#### YOUR GOAL
Where does the word "iteration" appear in the data? Copy every line that holds it.

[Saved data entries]
══════

(** * Dolphin: the Zelda DSP-HLE microcode and the PulseAudio backend

    Sources embedded here:
    - [Source/Core/Core/HW/DSPHLE/UCodes/Zelda.h]: the inline members of
      [ZeldaAudioRenderer] ([ApplyVolumeInPlace], [AddBuffersWithVolumeRamp])
      and of [ZeldaUCode] ([Read32], [Write32], [SetMailState],
      [RenderingInProgress]), together with the data members of both classes;
    - [Source/Core/AudioCommon/PulseAudioStream.cpp]: the buffer attributes set
      up by [PulseInit] and the [UnderflowCallback].

    Fixed-width C++ integers are integers of [Z] with the wrap-around written
    out; [std::array] is a list indexed with stdpp's lookup and insert.

    [Zelda.cpp] is not among the sources.  The members that [Zelda.h] only
    declares and that the properties below are about ([HandleMail], the
    [Download...Samples...] members behind [LoadInputSamples], both
    [DoState]) are modelled from the specification; each such definition
    says so. *)

From Stdlib Require Import ZArith Lia Bool.
From stdpp Require Import base tactics option list strings.

Local Open Scope Z_scope.

(** ** Fixed-width integers ([Common/CommonTypes.h]: u16, u32, s16, s32) *)

Module Int.

(** Conversion to an unsigned type: reduction modulo [2^w]. *)
Definition u8 (x : Z) : Z := x mod 2 ^ 8.
Definition u16 (x : Z) : Z := x mod 2 ^ 16.
Definition u32 (x : Z) : Z := x mod 2 ^ 32.

(** Conversion to a signed type: two's complement wrap-around. *)
Definition s16 (x : Z) : Z := (x + 2 ^ 15) mod 2 ^ 16 - 2 ^ 15.
Definition s32 (x : Z) : Z := (x + 2 ^ 31) mod 2 ^ 32 - 2 ^ 31.

(** The values a variable of each type can hold. *)
Definition is_u8 (x : Z) : Prop := 0 <= x < 2 ^ 8.
Definition is_u16 (x : Z) : Prop := 0 <= x < 2 ^ 16.
Definition is_u32 (x : Z) : Prop := 0 <= x < 2 ^ 32.
Definition is_s16 (x : Z) : Prop := - 2 ^ 15 <= x < 2 ^ 15.
Definition is_s32 (x : Z) : Prop := - 2 ^ 31 <= x < 2 ^ 31.

Definition s8 (x : Z) : Z := (x + 2 ^ 7) mod 2 ^ 8 - 2 ^ 7.

End Int.

Import Int.

(** ** Counted loops

    [for (size_t i = first; i < first + count; ++i) body], as a state
    transformer: [body i] is the effect of one iteration on the loop state. *)

Fixpoint for_loop {St : Type} (count : nat) (i : nat)
    (body : nat -> St -> St) (st : St) : St :=
  match count with
  | O => st
  | S count' => for_loop count' (S i) body (body i st)
  end.

(** ** [MathUtil::Clamp] *)

Module MathUtil.

(** Modelled from the spec: [MathUtil::Clamp] of [Common/MathUtil.h], which
    is not among the sources: the value is brought into [[min, max]], those
    below [min] becoming [min] and those above [max] becoming [max]
    ("clamping to [-32768, 32767]"). *)
Definition Clamp (val min max : Z) : Z :=
  if val <? min then min
  else if max <? val then max
  else val.

End MathUtil.

(** ** [class PointerWrap]

    Modelled from the spec: [PointerWrap] of [Common/ChunkFile.h], which is
    not among the sources.  Both [DoState] members take one; the
    specification asks that the state be "serializable and restorable as an
    atomic unit".  A [PointerWrap] is a byte stream with a direction:
    [p.Do(x)] appends the bytes of [x] when writing and replaces [x] by the
    value read off the front of the stream when reading; a restore that runs
    short of bytes or meets an unknown enumerator fails as a whole. *)

Module PointerWrap.

Inductive Mode : Type := MODE_READ | MODE_WRITE.

Record t : Type := Build {
  mode : Mode;
  data : list Z
}.

(** The bytes of a value of a type, and reading such a value back. *)
Record Codec (A : Type) : Type := BuildCodec {
  put : A -> list Z;
  get : list Z -> option (A * list Z);
  valid : A -> Prop
}.
Arguments put {A} _ _.
Arguments get {A} _ _.
Arguments valid {A} _ _.

(** [n] bytes, least significant first. *)
Fixpoint put_le (n : nat) (x : Z) : list Z :=
  match n with
  | O => []
  | S n' => x mod 256 :: put_le n' (x / 256)
  end.

Fixpoint get_le (n : nat) (bytes : list Z) : option (Z * list Z) :=
  match n with
  | O => Some (0, bytes)
  | S n' =>
      match bytes with
      | [] => None
      | b :: bytes' =>
          match get_le n' bytes' with
          | Some (hi, rest) => Some (b + 256 * hi, rest)
          | None => None
          end
      end
  end.

Definition u32_codec : Codec Z :=
  BuildCodec Z (put_le 4) (get_le 4) is_u32.

Definition u16_codec : Codec Z :=
  BuildCodec Z (put_le 2) (get_le 2) is_u16.

Definition s16_codec : Codec Z :=
  BuildCodec Z (fun x => put_le 2 (u16 x))
    (fun bytes =>
       match get_le 2 bytes with
       | Some (x, rest) => Some (s16 x, rest)
       | None => None
       end)
    is_s16.

Definition bool_codec : Codec bool :=
  BuildCodec bool (fun b => [if b then 1 else 0])
    (fun bytes =>
       match bytes with
       | [] => None
       | b :: rest => Some (negb (b =? 0), rest)
       end)
    (fun _ => True).

(** [std::array<T, n>]: the elements one after the other. *)
Fixpoint put_array {A : Type} (c : Codec A) (l : list A) : list Z :=
  match l with
  | [] => []
  | x :: l' => put c x ++ put_array c l'
  end.

Fixpoint get_array {A : Type} (c : Codec A) (n : nat) (bytes : list Z)
    : option (list A * list Z) :=
  match n with
  | O => Some ([], bytes)
  | S n' =>
      match get c bytes with
      | Some (x, rest) =>
          match get_array c n' rest with
          | Some (l, rest') => Some (x :: l, rest')
          | None => None
          end
      | None => None
      end
  end.

Definition array_codec {A : Type} (n : nat) (c : Codec A)
    : Codec (list A) :=
  BuildCodec (list A) (put_array c) (get_array c n)
    (fun l => length l = n /\ Forall (valid c) l).

(** Code that runs on a [PointerWrap] and may fail. *)
Definition P (A : Type) : Type := t -> option (A * t).

#[global] Instance P_ret : MRet P := fun A x p => Some (x, p).

#[global] Instance P_bind : MBind P := fun A B f m p =>
  match m p with
  | Some (a, p') => f a p'
  | None => None
  end.

(** [p.Do(x)] *)
Definition Do {A : Type} (c : Codec A) (x : A) : P A := fun p =>
  match mode p with
  | MODE_WRITE => Some (x, Build MODE_WRITE (data p ++ put c x))
  | MODE_READ =>
      match get c (data p) with
      | Some (y, rest) => Some (y, Build MODE_READ rest)
      | None => None
      end
  end.

(** Reading returns the value written, and the bytes after it. *)
Definition codec_ok {A : Type} (c : Codec A) : Prop :=
  forall (x : A) (rest : list Z),
    valid c x -> get c (put c x ++ rest) = Some (x, rest).

End PointerWrap.

(** ** [class ZeldaAudioRenderer] *)

Module ZeldaAudioRenderer.

(** [typedef std::array<s16, 0x50> MixingBuffer] *)
Definition MixingBuffer_size : nat := 0x50.

(** The data members, in declaration order. *)
Record t : Type := Build {
  m_prepared : bool;
  m_output_lbuf_addr : Z;
  m_output_rbuf_addr : Z;
  m_output_volume : Z;
  m_buf_front_left : list Z;
  m_buf_front_right : list Z;
  m_buf_back_left : list Z;
  m_buf_back_right : list Z;
  m_buf_front_left_reverb : list Z;
  m_buf_front_right_reverb : list Z;
  m_buf_back_left_reverb : list Z;
  m_buf_back_right_reverb : list Z;
  m_vpb_base_addr : Z;
  m_sine_table : list Z;
  m_resampling_coeffs : list Z;
  m_afc_coeffs : list Z
}.

(** [template <size_t N, size_t B> void ApplyVolumeInPlace(buf, vol)]

    The product of the sample and the volume, both converted to [u32], is
    a product of unsigned 32-bit values: it is reduced modulo [2^32] and
    then stored in the [s32] variable [tmp];
    [>>=] on an [s32] is the arithmetic shift. *)
Definition ApplyVolumeInPlace (N : nat) (B : Z) (buf : list Z) (vol : Z)
    : list Z :=
  for_loop N 0 (fun i buf =>
    let tmp := s32 (u32 (u32 (buf !!! i) * u32 vol)) in
    let tmp := Z.shiftr tmp (16 - B) in
    let tmp := MathUtil.Clamp tmp (-0x8000) 0x7fff in
    <[i := s16 tmp]> buf) buf.

Definition ApplyVolumeInPlace_1_15 (N : nat) (buf : list Z) (vol : Z)
    : list Z :=
  ApplyVolumeInPlace N 1 buf vol.

Definition ApplyVolumeInPlace_4_12 (N : nat) (buf : list Z) (vol : Z)
    : list Z :=
  ApplyVolumeInPlace N 4 buf vol.

(** [template <size_t N> s32 AddBuffersWithVolumeRamp(dst, src, vol, step)]

    The result pairs the destination buffer after the call with the
    returned volume.  [(vol >> 16) * src[i]] is computed on [int] and cannot
    overflow; [+=] on an [s16] element converts the [int] sum back to
    [s16]; [vol += step] is an [s32] addition. *)
Definition AddBuffersWithVolumeRamp (N : nat) (dst src : list Z)
    (vol step : Z) : list Z * Z :=
  if (vol =? 0) && (step =? 0) then (dst, vol)
  else
    for_loop N 0 (fun i '(dst, vol) =>
      let dst :=
        <[i := s16 (dst !!! i
                    + Z.shiftr (Z.shiftr vol 16 * (src !!! i)) 16)]> dst in
      let vol := s32 (vol + step) in
      (dst, vol)) (dst, vol).

(** What one iteration of [AddBuffersWithVolumeRamp] adds to [dst[i]],
    from the running volume and the source sample. *)
Definition contribution (vol sample : Z) : Z :=
  Z.shiftr (Z.shiftr vol 16 * sample) 16.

══════

#### RESPONSE
    transformer: [body i] is the effect of one iteration on the loop state. *)
(** What one iteration of [AddBuffersWithVolumeRamp] adds to [dst[i]],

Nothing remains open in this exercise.